◆ **Exercise goal**
In the data that follows, find each line containing "reason" and copy it.

◆ **Provided data**
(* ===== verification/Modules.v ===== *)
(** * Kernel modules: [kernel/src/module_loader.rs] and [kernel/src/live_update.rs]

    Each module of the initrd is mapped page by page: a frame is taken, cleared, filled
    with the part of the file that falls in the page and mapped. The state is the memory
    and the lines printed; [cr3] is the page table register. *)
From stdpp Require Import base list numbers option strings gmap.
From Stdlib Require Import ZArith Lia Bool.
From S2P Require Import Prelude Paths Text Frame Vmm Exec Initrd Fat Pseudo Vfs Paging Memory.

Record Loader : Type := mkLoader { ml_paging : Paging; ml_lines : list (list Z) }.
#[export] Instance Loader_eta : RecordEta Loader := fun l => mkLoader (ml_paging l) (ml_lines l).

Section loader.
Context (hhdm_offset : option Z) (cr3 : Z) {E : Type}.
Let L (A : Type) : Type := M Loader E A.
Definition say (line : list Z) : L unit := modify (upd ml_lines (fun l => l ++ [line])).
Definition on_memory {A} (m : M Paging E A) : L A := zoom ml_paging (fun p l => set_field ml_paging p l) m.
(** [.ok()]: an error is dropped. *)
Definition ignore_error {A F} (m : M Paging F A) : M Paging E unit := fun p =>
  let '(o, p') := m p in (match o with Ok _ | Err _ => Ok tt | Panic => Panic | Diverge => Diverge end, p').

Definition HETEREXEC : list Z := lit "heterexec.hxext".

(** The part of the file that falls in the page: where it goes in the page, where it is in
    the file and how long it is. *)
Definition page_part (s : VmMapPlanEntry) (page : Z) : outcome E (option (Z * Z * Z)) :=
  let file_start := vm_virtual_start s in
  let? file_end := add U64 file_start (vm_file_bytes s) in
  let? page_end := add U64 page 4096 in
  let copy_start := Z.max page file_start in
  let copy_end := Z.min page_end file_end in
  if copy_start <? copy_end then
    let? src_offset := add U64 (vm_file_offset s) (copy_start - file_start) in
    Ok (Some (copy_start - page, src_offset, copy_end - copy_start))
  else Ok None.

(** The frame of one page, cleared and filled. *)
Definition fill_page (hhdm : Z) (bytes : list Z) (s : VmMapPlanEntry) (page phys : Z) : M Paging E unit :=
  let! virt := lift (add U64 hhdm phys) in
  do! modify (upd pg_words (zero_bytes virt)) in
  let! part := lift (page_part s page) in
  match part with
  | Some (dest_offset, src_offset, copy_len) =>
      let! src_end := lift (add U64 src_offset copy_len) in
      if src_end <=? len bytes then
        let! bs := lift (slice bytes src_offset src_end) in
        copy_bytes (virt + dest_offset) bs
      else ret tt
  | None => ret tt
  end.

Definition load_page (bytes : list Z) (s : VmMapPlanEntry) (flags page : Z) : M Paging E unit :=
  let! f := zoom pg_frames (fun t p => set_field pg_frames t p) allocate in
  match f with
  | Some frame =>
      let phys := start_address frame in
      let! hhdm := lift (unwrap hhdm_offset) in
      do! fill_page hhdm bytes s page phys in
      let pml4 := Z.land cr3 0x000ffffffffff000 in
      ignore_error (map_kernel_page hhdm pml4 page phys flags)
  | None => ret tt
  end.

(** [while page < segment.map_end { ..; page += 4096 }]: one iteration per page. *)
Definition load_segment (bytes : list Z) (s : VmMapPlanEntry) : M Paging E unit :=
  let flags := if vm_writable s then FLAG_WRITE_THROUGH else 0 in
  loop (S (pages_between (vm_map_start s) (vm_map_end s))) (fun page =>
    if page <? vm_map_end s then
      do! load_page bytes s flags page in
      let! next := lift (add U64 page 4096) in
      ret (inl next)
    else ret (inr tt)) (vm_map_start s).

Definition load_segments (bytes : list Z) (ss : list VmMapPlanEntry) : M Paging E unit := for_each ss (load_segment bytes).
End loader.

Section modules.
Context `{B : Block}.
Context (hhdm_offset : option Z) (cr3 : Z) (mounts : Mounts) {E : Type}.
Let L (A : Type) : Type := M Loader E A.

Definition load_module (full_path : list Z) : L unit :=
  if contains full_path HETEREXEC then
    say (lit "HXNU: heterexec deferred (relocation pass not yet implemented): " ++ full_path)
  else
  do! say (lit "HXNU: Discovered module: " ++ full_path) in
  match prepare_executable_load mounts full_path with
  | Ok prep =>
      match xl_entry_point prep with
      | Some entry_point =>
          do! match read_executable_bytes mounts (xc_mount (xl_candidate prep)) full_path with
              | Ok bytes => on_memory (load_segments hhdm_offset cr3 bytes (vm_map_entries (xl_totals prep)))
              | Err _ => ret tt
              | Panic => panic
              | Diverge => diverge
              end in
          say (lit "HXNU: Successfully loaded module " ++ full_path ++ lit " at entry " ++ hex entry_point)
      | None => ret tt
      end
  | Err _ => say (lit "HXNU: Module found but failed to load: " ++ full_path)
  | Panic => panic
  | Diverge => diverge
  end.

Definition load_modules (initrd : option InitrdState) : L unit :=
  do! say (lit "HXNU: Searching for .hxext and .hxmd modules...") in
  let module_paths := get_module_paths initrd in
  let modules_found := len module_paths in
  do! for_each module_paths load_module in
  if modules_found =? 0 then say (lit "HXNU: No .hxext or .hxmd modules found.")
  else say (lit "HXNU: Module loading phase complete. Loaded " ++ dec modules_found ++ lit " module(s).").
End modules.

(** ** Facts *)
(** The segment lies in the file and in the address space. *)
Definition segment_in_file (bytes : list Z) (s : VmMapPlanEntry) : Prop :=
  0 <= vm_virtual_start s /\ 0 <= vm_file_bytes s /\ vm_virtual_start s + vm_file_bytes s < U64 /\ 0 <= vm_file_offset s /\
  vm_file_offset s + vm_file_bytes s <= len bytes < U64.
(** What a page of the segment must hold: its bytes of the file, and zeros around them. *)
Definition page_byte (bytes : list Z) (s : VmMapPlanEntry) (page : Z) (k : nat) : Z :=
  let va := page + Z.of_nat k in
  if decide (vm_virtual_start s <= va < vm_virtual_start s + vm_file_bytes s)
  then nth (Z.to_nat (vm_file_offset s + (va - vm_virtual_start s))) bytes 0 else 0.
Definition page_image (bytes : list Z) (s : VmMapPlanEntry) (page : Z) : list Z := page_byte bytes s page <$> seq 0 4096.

...

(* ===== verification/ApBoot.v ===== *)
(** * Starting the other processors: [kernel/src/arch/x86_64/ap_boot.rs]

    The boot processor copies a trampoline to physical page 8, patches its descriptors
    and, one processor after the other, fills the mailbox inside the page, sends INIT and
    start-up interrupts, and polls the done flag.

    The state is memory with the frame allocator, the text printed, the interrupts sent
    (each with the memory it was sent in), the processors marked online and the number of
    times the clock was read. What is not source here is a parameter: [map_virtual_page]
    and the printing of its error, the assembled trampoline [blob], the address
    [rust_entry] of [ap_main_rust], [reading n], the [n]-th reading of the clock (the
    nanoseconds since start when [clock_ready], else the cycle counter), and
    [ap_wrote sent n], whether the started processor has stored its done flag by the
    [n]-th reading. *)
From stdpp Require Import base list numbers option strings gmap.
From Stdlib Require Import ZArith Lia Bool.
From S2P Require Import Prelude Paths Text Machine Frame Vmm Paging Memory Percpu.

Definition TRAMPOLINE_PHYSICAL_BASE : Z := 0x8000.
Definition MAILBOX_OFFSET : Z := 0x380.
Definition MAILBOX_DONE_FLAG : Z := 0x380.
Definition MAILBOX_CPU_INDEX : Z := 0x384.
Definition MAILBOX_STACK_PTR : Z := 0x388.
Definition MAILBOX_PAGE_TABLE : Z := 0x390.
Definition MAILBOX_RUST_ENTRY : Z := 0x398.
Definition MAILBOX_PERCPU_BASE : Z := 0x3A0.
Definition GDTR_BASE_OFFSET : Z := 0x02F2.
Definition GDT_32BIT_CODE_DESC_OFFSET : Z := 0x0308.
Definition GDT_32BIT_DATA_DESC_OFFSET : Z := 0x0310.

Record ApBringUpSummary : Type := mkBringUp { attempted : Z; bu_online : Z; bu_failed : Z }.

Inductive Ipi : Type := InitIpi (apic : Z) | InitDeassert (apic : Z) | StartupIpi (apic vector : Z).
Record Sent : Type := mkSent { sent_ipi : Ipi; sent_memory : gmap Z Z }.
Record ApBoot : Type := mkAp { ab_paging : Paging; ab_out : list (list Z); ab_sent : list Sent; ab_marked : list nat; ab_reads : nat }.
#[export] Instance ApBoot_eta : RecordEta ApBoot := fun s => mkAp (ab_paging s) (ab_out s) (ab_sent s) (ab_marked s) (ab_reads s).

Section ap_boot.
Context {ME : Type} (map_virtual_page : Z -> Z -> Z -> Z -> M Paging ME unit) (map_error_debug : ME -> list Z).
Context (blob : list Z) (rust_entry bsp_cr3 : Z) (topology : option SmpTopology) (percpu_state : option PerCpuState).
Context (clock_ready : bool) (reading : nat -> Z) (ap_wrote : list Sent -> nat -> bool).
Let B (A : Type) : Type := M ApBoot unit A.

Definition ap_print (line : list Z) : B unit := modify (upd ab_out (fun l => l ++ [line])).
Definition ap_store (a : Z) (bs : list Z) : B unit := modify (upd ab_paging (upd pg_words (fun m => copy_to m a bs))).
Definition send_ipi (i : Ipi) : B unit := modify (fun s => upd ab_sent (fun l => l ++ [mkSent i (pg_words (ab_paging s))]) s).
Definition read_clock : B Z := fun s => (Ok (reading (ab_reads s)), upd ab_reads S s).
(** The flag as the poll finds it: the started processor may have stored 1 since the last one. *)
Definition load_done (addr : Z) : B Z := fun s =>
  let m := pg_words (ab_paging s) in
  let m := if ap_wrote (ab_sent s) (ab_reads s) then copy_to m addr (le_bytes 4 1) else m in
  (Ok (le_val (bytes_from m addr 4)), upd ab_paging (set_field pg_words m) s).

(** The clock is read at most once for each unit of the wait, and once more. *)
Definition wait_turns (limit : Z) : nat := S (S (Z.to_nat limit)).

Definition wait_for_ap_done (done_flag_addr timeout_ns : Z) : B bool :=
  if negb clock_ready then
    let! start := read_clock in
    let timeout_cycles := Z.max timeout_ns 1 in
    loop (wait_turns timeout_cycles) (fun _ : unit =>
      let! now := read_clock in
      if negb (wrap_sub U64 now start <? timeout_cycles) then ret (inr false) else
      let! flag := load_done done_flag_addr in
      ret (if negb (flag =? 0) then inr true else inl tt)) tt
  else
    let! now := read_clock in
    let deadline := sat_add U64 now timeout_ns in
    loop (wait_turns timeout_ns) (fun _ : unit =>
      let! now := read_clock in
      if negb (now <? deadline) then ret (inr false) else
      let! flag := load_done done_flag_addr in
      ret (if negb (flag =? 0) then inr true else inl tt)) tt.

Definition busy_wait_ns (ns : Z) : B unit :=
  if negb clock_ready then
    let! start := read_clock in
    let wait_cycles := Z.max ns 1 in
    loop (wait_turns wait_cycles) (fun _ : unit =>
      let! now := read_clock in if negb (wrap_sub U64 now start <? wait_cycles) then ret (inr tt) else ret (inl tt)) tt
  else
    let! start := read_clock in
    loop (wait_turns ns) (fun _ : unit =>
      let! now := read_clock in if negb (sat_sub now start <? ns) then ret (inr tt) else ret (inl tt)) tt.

...

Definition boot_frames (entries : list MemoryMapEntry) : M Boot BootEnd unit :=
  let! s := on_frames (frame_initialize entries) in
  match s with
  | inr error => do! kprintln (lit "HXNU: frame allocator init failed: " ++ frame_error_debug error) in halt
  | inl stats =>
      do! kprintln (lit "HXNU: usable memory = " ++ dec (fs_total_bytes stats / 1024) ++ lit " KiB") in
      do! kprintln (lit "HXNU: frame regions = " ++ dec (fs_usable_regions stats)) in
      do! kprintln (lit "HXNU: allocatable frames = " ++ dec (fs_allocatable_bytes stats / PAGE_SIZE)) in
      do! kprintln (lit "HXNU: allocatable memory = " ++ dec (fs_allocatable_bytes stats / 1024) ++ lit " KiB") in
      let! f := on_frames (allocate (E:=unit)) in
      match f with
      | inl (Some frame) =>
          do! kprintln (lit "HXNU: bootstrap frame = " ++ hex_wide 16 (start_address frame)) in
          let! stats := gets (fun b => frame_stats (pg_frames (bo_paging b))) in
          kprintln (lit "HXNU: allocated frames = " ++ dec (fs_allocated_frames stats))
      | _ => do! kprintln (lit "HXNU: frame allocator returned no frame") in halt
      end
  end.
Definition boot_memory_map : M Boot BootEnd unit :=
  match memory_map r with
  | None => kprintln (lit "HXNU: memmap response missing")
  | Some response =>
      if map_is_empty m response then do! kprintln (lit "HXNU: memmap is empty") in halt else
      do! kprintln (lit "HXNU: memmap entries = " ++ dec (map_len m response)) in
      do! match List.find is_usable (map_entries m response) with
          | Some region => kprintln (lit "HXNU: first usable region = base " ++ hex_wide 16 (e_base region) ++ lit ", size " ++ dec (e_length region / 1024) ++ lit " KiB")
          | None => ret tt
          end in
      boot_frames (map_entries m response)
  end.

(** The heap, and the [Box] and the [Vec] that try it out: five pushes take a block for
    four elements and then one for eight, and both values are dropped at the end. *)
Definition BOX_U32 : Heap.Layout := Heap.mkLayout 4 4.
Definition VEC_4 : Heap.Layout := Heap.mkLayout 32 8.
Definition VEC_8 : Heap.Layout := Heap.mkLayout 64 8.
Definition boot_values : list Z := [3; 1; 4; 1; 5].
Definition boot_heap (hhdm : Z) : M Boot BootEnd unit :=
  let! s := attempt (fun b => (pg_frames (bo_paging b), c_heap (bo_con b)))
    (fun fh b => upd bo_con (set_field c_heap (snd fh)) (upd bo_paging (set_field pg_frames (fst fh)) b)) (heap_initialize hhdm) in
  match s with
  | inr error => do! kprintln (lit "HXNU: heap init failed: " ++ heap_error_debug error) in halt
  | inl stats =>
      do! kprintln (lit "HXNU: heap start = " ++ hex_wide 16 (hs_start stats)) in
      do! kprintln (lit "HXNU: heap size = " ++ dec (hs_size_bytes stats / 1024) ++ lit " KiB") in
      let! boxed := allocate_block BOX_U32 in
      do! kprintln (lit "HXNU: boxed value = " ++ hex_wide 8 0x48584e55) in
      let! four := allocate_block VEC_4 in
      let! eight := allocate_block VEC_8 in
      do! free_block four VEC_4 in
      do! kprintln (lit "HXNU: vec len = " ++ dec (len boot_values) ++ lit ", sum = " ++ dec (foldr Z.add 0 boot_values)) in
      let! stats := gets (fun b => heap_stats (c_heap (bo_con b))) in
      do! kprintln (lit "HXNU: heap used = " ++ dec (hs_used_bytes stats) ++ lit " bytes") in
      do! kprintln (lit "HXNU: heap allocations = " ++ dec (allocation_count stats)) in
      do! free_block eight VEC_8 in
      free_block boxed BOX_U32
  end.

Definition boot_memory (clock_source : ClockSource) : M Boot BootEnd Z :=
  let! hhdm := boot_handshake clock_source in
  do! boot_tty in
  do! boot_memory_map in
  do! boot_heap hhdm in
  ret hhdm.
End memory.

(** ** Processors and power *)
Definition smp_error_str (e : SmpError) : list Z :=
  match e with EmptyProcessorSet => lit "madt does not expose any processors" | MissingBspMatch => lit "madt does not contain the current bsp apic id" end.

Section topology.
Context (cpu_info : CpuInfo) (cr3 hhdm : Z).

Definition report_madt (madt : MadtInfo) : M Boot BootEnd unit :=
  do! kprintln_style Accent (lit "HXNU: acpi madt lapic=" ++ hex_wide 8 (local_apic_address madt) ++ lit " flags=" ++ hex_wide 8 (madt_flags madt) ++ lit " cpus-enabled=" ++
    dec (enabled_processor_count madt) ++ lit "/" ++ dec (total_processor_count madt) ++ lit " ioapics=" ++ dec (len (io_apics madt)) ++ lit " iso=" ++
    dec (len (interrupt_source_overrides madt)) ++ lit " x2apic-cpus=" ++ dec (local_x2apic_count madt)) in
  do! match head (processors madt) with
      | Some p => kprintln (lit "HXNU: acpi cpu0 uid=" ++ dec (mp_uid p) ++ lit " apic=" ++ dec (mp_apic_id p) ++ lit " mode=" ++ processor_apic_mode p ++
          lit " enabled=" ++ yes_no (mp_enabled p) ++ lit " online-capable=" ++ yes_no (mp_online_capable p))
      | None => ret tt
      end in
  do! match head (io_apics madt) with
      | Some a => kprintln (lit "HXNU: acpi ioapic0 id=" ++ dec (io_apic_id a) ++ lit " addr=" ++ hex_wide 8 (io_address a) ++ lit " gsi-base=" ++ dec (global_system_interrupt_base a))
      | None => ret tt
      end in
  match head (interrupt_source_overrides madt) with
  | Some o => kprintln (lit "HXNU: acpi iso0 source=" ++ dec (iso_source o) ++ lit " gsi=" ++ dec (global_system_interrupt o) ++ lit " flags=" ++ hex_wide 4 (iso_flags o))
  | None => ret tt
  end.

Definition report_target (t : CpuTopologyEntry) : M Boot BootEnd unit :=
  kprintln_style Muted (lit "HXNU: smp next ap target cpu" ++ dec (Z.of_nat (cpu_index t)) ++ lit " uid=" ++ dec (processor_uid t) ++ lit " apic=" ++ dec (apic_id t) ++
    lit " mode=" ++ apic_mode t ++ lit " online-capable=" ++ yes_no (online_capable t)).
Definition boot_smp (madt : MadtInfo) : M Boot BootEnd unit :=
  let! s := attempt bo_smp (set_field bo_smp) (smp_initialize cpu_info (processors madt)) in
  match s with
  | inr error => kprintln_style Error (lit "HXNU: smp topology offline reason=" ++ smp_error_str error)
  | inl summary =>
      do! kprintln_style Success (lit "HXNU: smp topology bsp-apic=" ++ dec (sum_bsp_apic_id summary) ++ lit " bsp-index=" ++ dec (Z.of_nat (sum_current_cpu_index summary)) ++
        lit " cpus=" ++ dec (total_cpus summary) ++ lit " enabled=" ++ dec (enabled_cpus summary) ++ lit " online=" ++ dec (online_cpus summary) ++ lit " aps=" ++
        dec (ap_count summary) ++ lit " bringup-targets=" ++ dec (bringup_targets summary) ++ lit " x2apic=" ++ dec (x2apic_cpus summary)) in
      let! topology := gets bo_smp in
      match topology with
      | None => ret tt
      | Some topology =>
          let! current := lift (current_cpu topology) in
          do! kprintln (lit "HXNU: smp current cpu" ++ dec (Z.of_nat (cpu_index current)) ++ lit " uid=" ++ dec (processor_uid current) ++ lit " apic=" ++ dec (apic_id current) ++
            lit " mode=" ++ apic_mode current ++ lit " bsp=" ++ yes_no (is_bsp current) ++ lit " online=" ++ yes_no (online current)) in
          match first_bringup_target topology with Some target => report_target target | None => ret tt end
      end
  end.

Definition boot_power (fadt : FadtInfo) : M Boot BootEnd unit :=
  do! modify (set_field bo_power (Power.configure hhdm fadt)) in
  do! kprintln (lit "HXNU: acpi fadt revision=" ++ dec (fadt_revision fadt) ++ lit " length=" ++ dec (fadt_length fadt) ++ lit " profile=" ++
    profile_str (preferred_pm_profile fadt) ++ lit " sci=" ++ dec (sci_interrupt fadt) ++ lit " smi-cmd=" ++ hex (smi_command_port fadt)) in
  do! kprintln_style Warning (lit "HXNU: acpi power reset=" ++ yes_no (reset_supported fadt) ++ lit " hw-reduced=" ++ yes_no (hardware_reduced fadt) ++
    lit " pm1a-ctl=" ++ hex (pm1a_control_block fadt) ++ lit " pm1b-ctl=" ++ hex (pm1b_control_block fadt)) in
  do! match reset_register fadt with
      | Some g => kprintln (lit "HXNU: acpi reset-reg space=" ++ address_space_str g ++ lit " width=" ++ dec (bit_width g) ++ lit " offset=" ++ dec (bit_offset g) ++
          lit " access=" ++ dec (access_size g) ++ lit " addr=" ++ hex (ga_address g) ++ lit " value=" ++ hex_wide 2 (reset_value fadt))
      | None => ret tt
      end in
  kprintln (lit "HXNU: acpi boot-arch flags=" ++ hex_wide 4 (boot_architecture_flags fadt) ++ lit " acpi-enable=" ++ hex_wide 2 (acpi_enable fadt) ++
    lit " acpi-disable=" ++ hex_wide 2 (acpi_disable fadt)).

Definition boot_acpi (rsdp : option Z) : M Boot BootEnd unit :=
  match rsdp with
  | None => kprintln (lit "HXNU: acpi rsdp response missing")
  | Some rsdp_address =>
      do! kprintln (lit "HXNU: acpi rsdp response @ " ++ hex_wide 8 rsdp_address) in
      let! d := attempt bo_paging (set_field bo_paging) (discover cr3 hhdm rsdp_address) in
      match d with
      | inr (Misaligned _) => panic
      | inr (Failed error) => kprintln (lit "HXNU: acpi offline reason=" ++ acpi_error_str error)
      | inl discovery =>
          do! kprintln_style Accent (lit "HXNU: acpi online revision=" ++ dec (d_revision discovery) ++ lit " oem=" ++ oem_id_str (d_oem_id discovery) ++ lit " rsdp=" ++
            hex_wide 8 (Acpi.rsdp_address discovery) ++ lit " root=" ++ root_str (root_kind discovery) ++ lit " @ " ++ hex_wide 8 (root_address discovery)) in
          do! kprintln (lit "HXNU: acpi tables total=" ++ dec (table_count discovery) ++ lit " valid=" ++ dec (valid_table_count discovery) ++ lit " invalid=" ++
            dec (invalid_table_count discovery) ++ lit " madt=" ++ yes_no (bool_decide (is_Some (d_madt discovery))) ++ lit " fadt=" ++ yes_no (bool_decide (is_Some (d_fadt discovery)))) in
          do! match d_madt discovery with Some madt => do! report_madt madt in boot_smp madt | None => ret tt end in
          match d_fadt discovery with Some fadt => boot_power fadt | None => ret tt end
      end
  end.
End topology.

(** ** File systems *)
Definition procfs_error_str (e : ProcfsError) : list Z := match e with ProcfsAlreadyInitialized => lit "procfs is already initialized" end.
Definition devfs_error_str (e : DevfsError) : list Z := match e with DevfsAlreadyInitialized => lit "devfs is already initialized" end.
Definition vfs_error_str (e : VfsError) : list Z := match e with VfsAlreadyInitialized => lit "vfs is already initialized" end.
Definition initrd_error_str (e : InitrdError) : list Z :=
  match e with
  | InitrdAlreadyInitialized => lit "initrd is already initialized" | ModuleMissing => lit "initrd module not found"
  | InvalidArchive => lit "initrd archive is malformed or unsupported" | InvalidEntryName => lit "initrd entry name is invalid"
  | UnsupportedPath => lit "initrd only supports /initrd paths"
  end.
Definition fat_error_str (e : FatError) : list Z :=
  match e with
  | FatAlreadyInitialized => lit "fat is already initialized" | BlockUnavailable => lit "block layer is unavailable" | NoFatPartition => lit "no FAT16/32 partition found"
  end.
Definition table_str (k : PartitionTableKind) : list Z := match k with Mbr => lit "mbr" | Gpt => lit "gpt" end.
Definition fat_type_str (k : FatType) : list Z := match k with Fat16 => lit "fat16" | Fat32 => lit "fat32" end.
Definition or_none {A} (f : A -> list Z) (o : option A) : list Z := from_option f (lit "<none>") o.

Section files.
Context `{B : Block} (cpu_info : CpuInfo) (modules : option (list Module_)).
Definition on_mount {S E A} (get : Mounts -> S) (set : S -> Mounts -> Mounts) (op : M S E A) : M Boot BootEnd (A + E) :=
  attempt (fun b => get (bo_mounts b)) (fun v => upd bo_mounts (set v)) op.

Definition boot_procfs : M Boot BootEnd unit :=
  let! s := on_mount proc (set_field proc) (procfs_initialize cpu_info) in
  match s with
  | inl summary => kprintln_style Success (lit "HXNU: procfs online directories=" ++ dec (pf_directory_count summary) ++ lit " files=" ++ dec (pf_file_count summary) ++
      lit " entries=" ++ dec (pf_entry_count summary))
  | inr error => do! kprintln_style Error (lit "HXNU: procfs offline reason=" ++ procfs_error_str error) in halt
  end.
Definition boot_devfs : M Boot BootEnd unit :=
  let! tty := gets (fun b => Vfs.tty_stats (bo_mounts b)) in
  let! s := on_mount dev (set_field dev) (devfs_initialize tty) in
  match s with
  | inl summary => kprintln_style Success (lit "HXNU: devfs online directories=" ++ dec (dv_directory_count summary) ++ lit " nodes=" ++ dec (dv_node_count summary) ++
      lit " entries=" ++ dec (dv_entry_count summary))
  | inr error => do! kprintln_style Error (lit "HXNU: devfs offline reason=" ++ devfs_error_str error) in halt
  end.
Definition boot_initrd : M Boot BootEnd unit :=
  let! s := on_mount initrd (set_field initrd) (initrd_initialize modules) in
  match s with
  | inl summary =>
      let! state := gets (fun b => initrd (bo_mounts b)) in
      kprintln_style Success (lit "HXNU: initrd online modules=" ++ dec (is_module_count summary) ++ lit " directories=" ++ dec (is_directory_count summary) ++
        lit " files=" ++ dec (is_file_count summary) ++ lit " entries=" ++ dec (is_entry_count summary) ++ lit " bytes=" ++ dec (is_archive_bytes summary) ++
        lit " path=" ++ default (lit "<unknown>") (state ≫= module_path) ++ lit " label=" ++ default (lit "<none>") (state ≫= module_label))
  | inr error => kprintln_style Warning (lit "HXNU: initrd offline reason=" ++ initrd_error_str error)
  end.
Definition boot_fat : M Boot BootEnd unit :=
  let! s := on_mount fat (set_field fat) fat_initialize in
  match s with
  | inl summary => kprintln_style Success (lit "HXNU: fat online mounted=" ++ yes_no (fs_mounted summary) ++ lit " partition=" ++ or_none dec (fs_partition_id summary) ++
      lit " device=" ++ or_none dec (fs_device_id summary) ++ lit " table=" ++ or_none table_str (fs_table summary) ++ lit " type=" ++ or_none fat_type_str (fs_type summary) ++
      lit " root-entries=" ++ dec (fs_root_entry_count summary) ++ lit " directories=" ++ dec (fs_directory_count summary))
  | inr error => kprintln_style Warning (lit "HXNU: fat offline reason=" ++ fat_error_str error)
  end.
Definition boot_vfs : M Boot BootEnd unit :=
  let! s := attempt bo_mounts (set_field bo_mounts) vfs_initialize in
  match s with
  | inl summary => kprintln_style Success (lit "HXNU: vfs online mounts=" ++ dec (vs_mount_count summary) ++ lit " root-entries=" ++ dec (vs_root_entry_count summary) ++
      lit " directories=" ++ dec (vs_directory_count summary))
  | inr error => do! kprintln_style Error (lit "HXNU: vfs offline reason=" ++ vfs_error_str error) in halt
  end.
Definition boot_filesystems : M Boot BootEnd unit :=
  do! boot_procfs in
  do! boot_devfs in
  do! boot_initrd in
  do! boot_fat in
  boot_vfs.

◆ **Written answer**
  | inr error => kprintln_style Error (lit "HXNU: smp topology offline reason=" ++ smp_error_str error)
      | inr (Failed error) => kprintln (lit "HXNU: acpi offline reason=" ++ acpi_error_str error)
  | inr error => do! kprintln_style Error (lit "HXNU: procfs offline reason=" ++ procfs_error_str error) in halt
  | inr error => do! kprintln_style Error (lit "HXNU: devfs offline reason=" ++ devfs_error_str error) in halt
  | inr error => kprintln_style Warning (lit "HXNU: initrd offline reason=" ++ initrd_error_str error)
  | inr error => kprintln_style Warning (lit "HXNU: fat offline reason=" ++ fat_error_str error)
  | inr error => do! kprintln_style Error (lit "HXNU: vfs offline reason=" ++ vfs_error_str error) in halt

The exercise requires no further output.